The evolutionary rates of duplicate gene pairs are measured by applying
the codon substitution model, which is more sensitive than traditional
models [111]. A large variation in the extent of gene duplication in these
species was found (percentage of genes in multigene families ranged from
23.6% in S. cerevisiae to 8.0% in N. crassa). The age distribution of
the gene duplications tentatively suggests that the P. marneffei genome
may have experienced two rounds of large-scale duplication. It is also
detected that paralogs in filamentous ascomycetes (but not paralogs in
yeast ascomycetes) are under weaker functional constraint than those
of orthologs. Analysis of the divergence of evolutionary rates in S. cere-
156
visiae and C. albicans revealed that 17.8% of gene pairs show asymmetric
divergence pattern in amino-acid substitutions. However, there is no evidence to show that this asymmetry is associated with positive selection. I
speculate that the different extent and evolutionary pattern of duplicate
genes in these ascomycetes might be associated with their genotypical
and phenotypical differences.
8.1
Introduction
In early 1970s Ohno proposed in his book that gene duplication is a major evolutionary source of gene innovation [237]. By this he meant that:
the creation of a paralog of a gene through duplication (by many possible
means) results in one of the duplicates being functional redundant. This
redundant copy may mutate more freely without affecting the overall fitness of the organism, and thus is more likely to become a gene with a
novel function. Now generally, biologists accept the vision that, by creating sets of gene paralogs, gene duplication plays an important role in
the adaptation of organisms to their environment and in the origin of yhe
phenotypic diversity of organismal evolution [210]. Nowadays, with the
completion of several eukaryotic genome projects, it is well known that
one of the characteristics of eukaryotic genomes is the presence of duplicate genes, forming numerous gene families [287]. More than a third of a
typical eukaryotic genome consists of gene families [115, 287, 345]. Whole
genome duplication(s) during the earlier evolution of the vertebrate lineage have been proposed to account for the presence of extensive gene
duplications in most of the vertebrate genomes [209, 221, 287].

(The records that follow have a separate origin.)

(** C3.  For every chunk size of at least 1: when exactly [3 * chunk_size]
    records match, the iterator yields exactly three chunks, each of
    [chunk_size] records, and no empty fourth chunk; when exactly
    [3 * chunk_size + 1] match, it yields four chunks, three of
    [chunk_size] records and a last one of a single record.  In both cases
    the chunks are consecutive slices of the matching records: each page
    asks for [chunk_size + 1] rows and the extra row is trimmed. *)
Theorem get_model_chunks_three_pages self filter cs s fuel :
  1 <= cs ->
  (Z.of_nat (length (matching filter s)) = 3 * cs -> (3 <= fuel)%nat ->
   exists c1 c2 c3,
     DataService__get_model_chunks fuel self filter cs s
     = Some ([c1; c2; c3], observed s) /\
     Z.of_nat (length c1) = cs /\ Z.of_nat (length c2) = cs /\
     Z.of_nat (length c3) = cs /\
     c1 ++ c2 ++ c3 = matching filter s) /\
  (Z.of_nat (length (matching filter s)) = 3 * cs + 1 -> (4 <= fuel)%nat ->
   exists c1 c2 c3 c4,
     DataService__get_model_chunks fuel self filter cs s
     = Some ([c1; c2; c3; c4], observed s) /\
     Z.of_nat (length c1) = cs /\ Z.of_nat (length c2) = cs /\
     Z.of_nat (length c3) = cs /\ length c4 = 1%nat /\
     c1 ++ c2 ++ c3 ++ c4 = matching filter s).
Proof.
  intros Hcs. set (m := matching filter s). set (n := Z.to_nat cs).
  assert (E2 : Z.to_nat ((1 + 1 - 1) * cs) = n) by (unfold n; lia).
  assert (E3 : Z.to_nat ((1 + 1 + 1 - 1) * cs) = (n + n)%nat) by (unfold n; lia).
  assert (E4 : Z.to_nat ((1 + 1 + 1 + 1 - 1) * cs) = (n + n + n)%nat)
    by (unfold n; lia).
  split; intros Hlen Hfuel.
  - destruct fuel as [|[|[|fuel]]]; try lia.
    exists (take n m), (take n (drop n m)), (drop (n + n) m).
    unfold DataService__get_model_chunks, m in *.
    full_page 1. full_page (1 + 1). last_page (1 + 1 + 1).
    fold m. rewrite E2, E3. simpl.
    rewrite !length_take, !length_drop. fold m.
    repeat split; try (unfold n, m; lia).
    rewrite <- drop_drop, !take_drop. reflexivity.
  - destruct fuel as [|[|[|[|fuel]]]]; try lia.
    exists (take n m), (take n (drop n m)), (take n (drop (n + n) m)),
      (drop (n + n + n) m).
    unfold DataService__get_model_chunks, m in *.
    full_page 1. full_page (1 + 1). full_page (1 + 1 + 1).
    last_page (1 + 1 + 1 + 1).
    fold m. rewrite E2, E3, E4. simpl.
    rewrite !length_take, !length_drop. fold m.
    repeat split; try (unfold n, m; lia).
    rewrite <- (drop_drop m n (n + n)), take_drop.
    rewrite <- drop_drop, !take_drop. reflexivity.
Qed.
Definition otherRequest : Request :=
  {| req_world := world 60 [nearPoint] (Answer (str "Something else."));
     req_message := str "sports";
     req_history := [] |}.

(** A feed item with a 120-character body and one with a 6001-character
    body. *)
Definition item (body : jsstring) : Item :=
  {| item_link := Some (str "https://example.org/a");
     item_guid := Some (str "guid-1");
     item_title := Some (str "Rates held");
     item_contentSnippet := Some body;
     item_content := None;
     item_description := None;
     item_pubDate := Some (str "Mon, 01 Jan 2024");
     item_isoDate := None |}.

Definition shortBody : jsstring := List.repeat 97 (N.to_nat 120).
Definition longBody : jsstring := List.repeat 97 (N.to_nat 6001).

Definition web : Web :=
  {| parseURL := fun _ => Some [item shortBody];
     extractPageText := fun _ => None;
     nowISO := str "2024-01-02T00:00:00.000Z" |}.

(** The same feed seen later, the article page now reachable. *)
Definition otherWeb : Web :=
  {| parseURL := fun _ => Some [item shortBody];
     extractPageText := fun _ => Some (List.repeat 98 (N.to_nat 250));
     nowISO := str "2025-06-30T12:00:00.000Z" |}.

Definition longArticle : Article :=
  {| art_id := str "md5:https://example.org/a";
     art_title := str "Rates held";
     art_content := List.repeat 97 (N.to_nat 6000) ++ str "...";
     art_url := str "https://example.org/a";
     art_publishedAt := str "Mon, 01 Jan 2024";
     art_source := str "a";
     art_category := str "world";
     art_region := str "Unknown";
     art_wordCount := 1 |}.

Definition wire (name : string) : Source :=
  {| src_name := str name;
     src_url := str "https://example.org/feed/" ++ str name;
     src_category := str "world";
     src_region := None |}.

End Demo.

(* ===================================================================== *)
(** * Concrete sessions, turns and stores for the closed examples *)
(* ===================================================================== *)

Module Scenario.
Import JS Normalizer Ingestion Retrieval Redis Chat Setup.
Local Open Scope N_scope.

(** A working client at a given second, with the id suffix it would
    draw. *)
Definition env (time : N) (stamp : string) : Env :=
  {| t_now := time;
     t_iso := str "2024-01-02T00:00:00.000Z";
     t_up := true;
     t_stamp := str stamp |}.

(** The client failing. *)
Definition outage (time : N) : Env :=
  {| t_now := time;
     t_iso := str "2024-01-02T00:00:00.000Z";
     t_up := false;
     t_stamp := str "down" |}.

Definition sid : jsstring := str "session-1".
Definition hello : jsstring := str "hello".

Definition empty : Db := ∅.

(** The keyspace after one user message at second 10. *)
Definition afterHello : Db :=
  snd (addChatMessage (env 10 "10_a") sid USER hello empty).

Definition helloMessage : ChatMessage :=
  {| msg_id := str "msg_10_a";
     msg_timestamp := str "2024-01-02T00:00:00.000Z";
     msg_role := USER;
     msg_content := hello |}.

(** The keyspace after a session was created at second 0 and read at
    second 100. *)
Definition created : Db := snd (createSession (env 0 "0") sid no_data empty).
Definition touched : Db := snd (getSession (env 100 "100") sid created).

Definition session (lastActivity : jsstring) : Session :=
  {| ses_id := sid;
     ses_createdAt := str "2024-01-02T00:00:00.000Z";
     ses_lastActivity := lastActivity;
     ses_data := no_data |}.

The extent of gene families in one organism is firstly determined by
the frequency and magnitude of gene duplication events, and secondly determined by the subsequent evolutionary fates of gene pairs following the
duplication events. This may be better understood through comparative
studies of sequence divergence in duplicate genes in different genomes.
157
However, until recently few studies have been conducted in the limited
number of representative organisms available [68, 174, 210], because such
kinds of inter-genomic comparisons rely on the availability of complete
genome sequence from multiple organisms.
In this study, I compare the extent and evolutionary pattern of duplicate genes in the phylum ascomycota, using the complete sets of proteincoding genes in the fungi, Saccharomyces cerevisiae [110], Schizosaccharomyces pombe [354], Candida albicans, Aspergillus nidulans, Penicillium
marneffei and Neurospora crassa [101]. These fungal species display different life styles and phenotypic characteristics. The brewer’s yeast, S.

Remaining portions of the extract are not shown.